▶ [Work to be completed] Find the line containing "Lemma elem_dget k" in the records below. Copy exactly that line and each one after it, ending at the line containing "inversion_clear Hnd as", and nothing more.

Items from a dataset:
(* ===== verification/PyDict.v ===== *)
(** * Python dicts with string keys

    A dict keeps insertion order: an association list.  Assigning to a present key keeps
    its place; [pop] removes the entry. *)

From S2P Require Import Prelude.

Section dict.
Context {V : Type}.
Implicit Types d : list (string * V).

Fixpoint dget (k : string) d : option V :=
  match d with
  | [] => None
  | (k', v) :: d => if bool_decide (k = k') then Some v else dget k d
  end.

Fixpoint dset (k : string) (v : V) d : list (string * V) :=
  match d with
  | [] => [(k, v)]
  | (k', v') :: d => if bool_decide (k = k') then (k, v) :: d else (k', v') :: dset k v d
  end.

Fixpoint ddel (k : string) d : list (string * V) :=
  match d with
  | [] => []
  | (k', v') :: d => if bool_decide (k = k') then ddel k d else (k', v') :: ddel k d
  end.

Definition dmem (k : string) d : bool := match dget k d with Some _ => true | None => false end.
Definition keys d : list string := d.*1.

(** [d[k]]. *)
Definition ditem (k : string) d : result V := of_option (KeyError k) (dget k d).

Lemma dget_dset k k' v d : dget k' (dset k v d) = if bool_decide (k = k') then Some v else dget k' d.
Proof using Type.
  induction d as [|[k0 v0] d IH]; simpl.
  - repeat case_bool_decide; congruence.
  - destruct (decide (k = k0)) as [->|Hne].
    + rewrite (bool_decide_eq_true_2 (k0 = k0)) by done. simpl. repeat case_bool_decide; congruence.
    + rewrite (bool_decide_eq_false_2 (k = k0)) by done. simpl. rewrite IH.
      repeat case_bool_decide; congruence.
Qed.

Lemma dget_ddel k k' d : dget k' (ddel k d) = if bool_decide (k = k') then None else dget k' d.
Proof using Type.
  induction d as [|[k0 v0] d IH]; simpl; [by case_bool_decide|].
  destruct (decide (k = k0)) as [->|Hne].
  - rewrite (bool_decide_eq_true_2 (k0 = k0)) by done. rewrite IH. repeat case_bool_decide; congruence.
  - rewrite (bool_decide_eq_false_2 (k = k0)) by done. simpl. rewrite IH.
    repeat case_bool_decide; congruence.
Qed.

Lemma dmem_spec k d : dmem k d = true ↔ ∃ v, dget k d = Some v.
Proof using Type. unfold dmem. destruct (dget k d); naive_solver. Qed.

Lemma dget_elem k v d : dget k d = Some v → (k, v) ∈ d.
Proof using Type.
  induction d as [|[k0 v0] d IH]; simpl; [done|]. case_bool_decide; intros Hd; [|by right; apply IH].
  simplify_eq. left.
Qed.

Lemma elem_dget k v d : NoDup (keys d) → (k, v) ∈ d → dget k d = Some v.
Proof using Type.
  unfold keys. induction d as [|[k0 v0] d IH]; csimpl; intros Hnd Hin; [by apply elem_of_nil in Hin|].
  inversion_clear Hnd as [|? ? Hni Hnd']. apply elem_of_cons in Hin as [[= -> ->]|Hin].
  - by rewrite bool_decide_eq_true_2.
  - case_bool_decide as Hk; [|by apply IH]. subst. exfalso. apply Hni.
    apply list_elem_of_fmap. by exists (k0, v).
Qed.

Lemma dmem_keys k d : dmem k d = true ↔ k ∈ keys d.
Proof using Type.
  unfold dmem, keys. induction d as [|[k0 v0] d IH]; csimpl; [split; [done | by intros ?%elem_of_nil]|].
  rewrite elem_of_cons. case_bool_decide; [naive_solver|]. rewrite IH. naive_solver.
Qed.

Lemma dset_keys_mem k v d : k ∈ keys d → keys (dset k v d) = keys d.
Proof using Type.
  unfold keys. induction d as [|[k0 v0] d IH]; csimpl; [by intros ?%elem_of_nil|].
  intros Hin. case_bool_decide as Hk; csimpl; [by subst|]. f_equal. apply IH.
  apply elem_of_cons in Hin as [|]; done.
Qed.

Lemma dset_keys_new k v d : k ∉ keys d → keys (dset k v d) = keys d ++ [k].
Proof using Type.
  unfold keys. induction d as [|[k0 v0] d IH]; csimpl; [done|].
  rewrite elem_of_cons. intros Hin. case_bool_decide as Hk; csimpl; [naive_solver|].
  f_equal. apply IH. naive_solver.
Qed.

Lemma dset_keys k v d : keys (dset k v d) = if bool_decide (k ∈ keys d) then keys d else keys d ++ [k].
Proof using Type. case_bool_decide; [by apply dset_keys_mem | by apply dset_keys_new]. Qed.

Lemma dset_new k v d : k ∉ keys d → dset k v d = d ++ [(k, v)].
Proof using Type.
  unfold keys. induction d as [|[k0 v0] d IH]; csimpl; [done|]. rewrite elem_of_cons. intros Hn.
  rewrite bool_decide_eq_false_2 by (intros ->; apply Hn; by left). f_equal. apply IH.
  intros Hin. apply Hn. by right.
Qed.

Lemma dset_keys_nodup k v d : NoDup (keys d) → NoDup (keys (dset k v d)).
Proof using Type.
  intros Hnd. rewrite dset_keys. case_bool_decide; [done|]. apply NoDup_app. split; [done|].
  split; [set_solver | apply NoDup_singleton].
Qed.

Lemma ddel_keys k d : keys (ddel k d) = List.filter (λ k', negb (bool_decide (k = k'))) (keys d).
Proof using Type.
  unfold keys. induction d as [|[k0 v0] d IH]; csimpl; [done|].
  case_bool_decide; simpl; [exact IH | by f_equal].
Qed.

Lemma ddel_keys_nodup k d : NoDup (keys d) → NoDup (keys (ddel k d)).
Proof using Type. rewrite ddel_keys, !NoDup_ListNoDup. apply List.NoDup_filter. Qed.
End dict.

#[export] Hint Rewrite @dget_dset @dget_ddel : py.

▶ [Problem solution]
Lemma elem_dget k v d : NoDup (keys d) → (k, v) ∈ d → dget k d = Some v.
Proof using Type.
  unfold keys. induction d as [|[k0 v0] d IH]; csimpl; intros Hnd Hin; [by apply elem_of_nil in Hin|].
  inversion_clear Hnd as [|? ? Hni Hnd']. apply elem_of_cons in Hin as [[= -> ->]|Hin].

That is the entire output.